FIG. 1 is a diagram showing a processing flow when performing underground exploration of underground pipes as an application example of the invisible object exploration method according to the present invention, and FIG. 2 is a diagram showing the reflected wave data shown in FIG. 4. Figure 3 is a diagram showing the state of standardization of one line by applying the method of the present invention, Figure 3 is a diagram showing the result of synthetic aperture processing on the ternary normalized data column by applying the method of the present invention, and Figure 4 The figure shows an example of collected reflected wave data, Figure 5 shows how one line is normalized by applying the conventional method to this reflected wave data, and Figure 6 shows how the reflected wave data is normalized by applying the conventional method. FIG. 3 is a diagram showing the results of synthetic aperture processing performed on the binary normalized data of FIG. 11.12... broken line, 13.14... point (convergence point)
. Patent applicant Nippon Telegraph and Telephone Corporation

Claims (2)

[Claims] (1) Emit a transmitted wave, memorize the reflected wave, collect reflected wave data by scanning it every predetermined distance while moving it, and detect the position of an invisible object based on the collected reflected wave data.
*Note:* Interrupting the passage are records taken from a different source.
(* ================================================================== *)
(** * Decrypting a changed record *)
(* ================================================================== *)

(** C3, as stated, fails on the CBC version: with the first byte of the
    nonce changed the record still decrypts, to a different text. *)
Lemma changed_nonce_changes_text :
  fst (AesCbc.encryptText Sample.platform (js "attack at dawn!!")
         dawn_password Sample.random)
    = ret (AesCbc.join_record (base64_encode dawn_iv)
                              (base64_encode dawn_ciphertext)) /\
  AesCbc.decryptText Sample.platform
    (AesCbc.join_record (base64_encode dawn_iv) (base64_encode dawn_ciphertext))
    dawn_password = ret (js "attack at dawn!!") /\
  AesCbc.decryptText Sample.platform
    (AesCbc.join_record (base64_encode (flip_byte 0 x03 dawn_iv))
                        (base64_encode dawn_ciphertext))
    dawn_password = ret (js "bttack at dawn!!").
Proof. repeat split; vm_compute; reflexivity. Qed.

(** C3 (amended). The CBC version authenticates nothing: of a record that
    encryptText returned for a text of at least 16 bytes, with one byte of
    the nonce changed, decryptText returns the decoding of the text's bytes
    with that byte changed.  The GCM versions decrypt a changed record only
    if AES-GCM accepts it: otherwise the PBKDF2 version throws its error
    and the raw-key version returns the failure text followed by the
    record. *)
Theorem changed_record_outcome (W : Platform) (text password : jsstring)
        (g : rng) (record : jsstring) (i : nat) (mask : byte) :
  block_cipher W -> block_inverse W ->
  fst (AesCbc.encryptText W text password g) = ret record ->
  (16 <= List.length (TextEncoder_encode text))%nat ->
  (i < 16)%nat -> mask <> x00 ->
  (exists ciphertext,
     record = AesCbc.join_record (base64_encode (nonce_of 16 g))
                                 (base64_encode ciphertext) /\
     AesCbc.decryptText W
       (AesCbc.join_record (base64_encode (flip_byte i mask (nonce_of 16 g)))
                           (base64_encode ciphertext)) password
     = ret (TextDecoder_decode (flip_byte i mask (TextEncoder_encode text)))) /\
  flip_byte i mask (TextEncoder_encode text) <> TextEncoder_encode text /\
  (forall secret iv' data',
     Pbkdf2Gcm.decryptText W secret (stringify_iv_data iv' data') =
     match aes_gcm_decrypt W (Pbkdf2Gcm.key_of W secret) iv' data' with
     | Some accepted => ret (TextDecoder_decode accepted)
     | None => throw Pbkdf2Gcm.bad_password
     end) /\
  (forall key iv' data',
     RawKeyGcm.is_empty key = false -> List.length iv' = 12%nat ->
     RawKeyGcm.decryptText W (base64_encode (iv' ++ data')) key =
     match import_aes_key (RawKeyGcm.keyData key) with
     | inl _ => ret (RawKeyGcm.failure_prefix ++ base64_encode (iv' ++ data'))
     | inr key' =>
         match aes_gcm_decrypt W key' iv' data' with
         | Some accepted => ret (TextDecoder_decode accepted)
         | None => ret (RawKeyGcm.failure_prefix ++ base64_encode (iv' ++ data'))
         end
     end).
Proof.
  intros Hblock Hinv Hrec Hlen Hi Hmask. repeat split.
  - destruct (aescbc_encryptText_record W text password g record Hrec)
      as [key [ciphertext [Hkey [Hct ->]]]].
    exists ciphertext. split; [reflexivity|].
    rewrite aescbc_decryptText_of_joined, Hkey. cbn [bind ret].
    rewrite (subtle_decrypt_cbc_flip W key (nonce_of 16 g) ciphertext
               (TextEncoder_encode text) i mask Hblock Hi Hlen)
      by now apply subtle_cbc_roundtrip.
    reflexivity.
  - apply flip_byte_changes; [exact Hmask | lia].
  - intros secret iv' data'. apply pbkdf2_decryptText_of_json.
  - intros key iv' data' Hkey Hiv'. now apply rawkey_decryptText_of_base64.
Qed.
In the invisible object detection method, a first state code is assigned to one side of the amplitude direction of the reflected wave data and a second state code is assigned to the other side, and a point where the neutral state changes to the first state code and the second state are determined. Add 1 to the amplitude value at the point where the sign changes to the neutral state.
Then, normalized data is created by normalizing the amplitude value at the point where the first state code changes to the second state code to "-1" and the other amplitude values to "0", and this created standard An invisible object detection method characterized in that synthetic aperture processing is performed on converted data. (2) In claim 1, when creating the standardized data,
An invisible object detection method characterized in that the amplitude value to be normalized is weighted according to the rate of change of reflected wave data.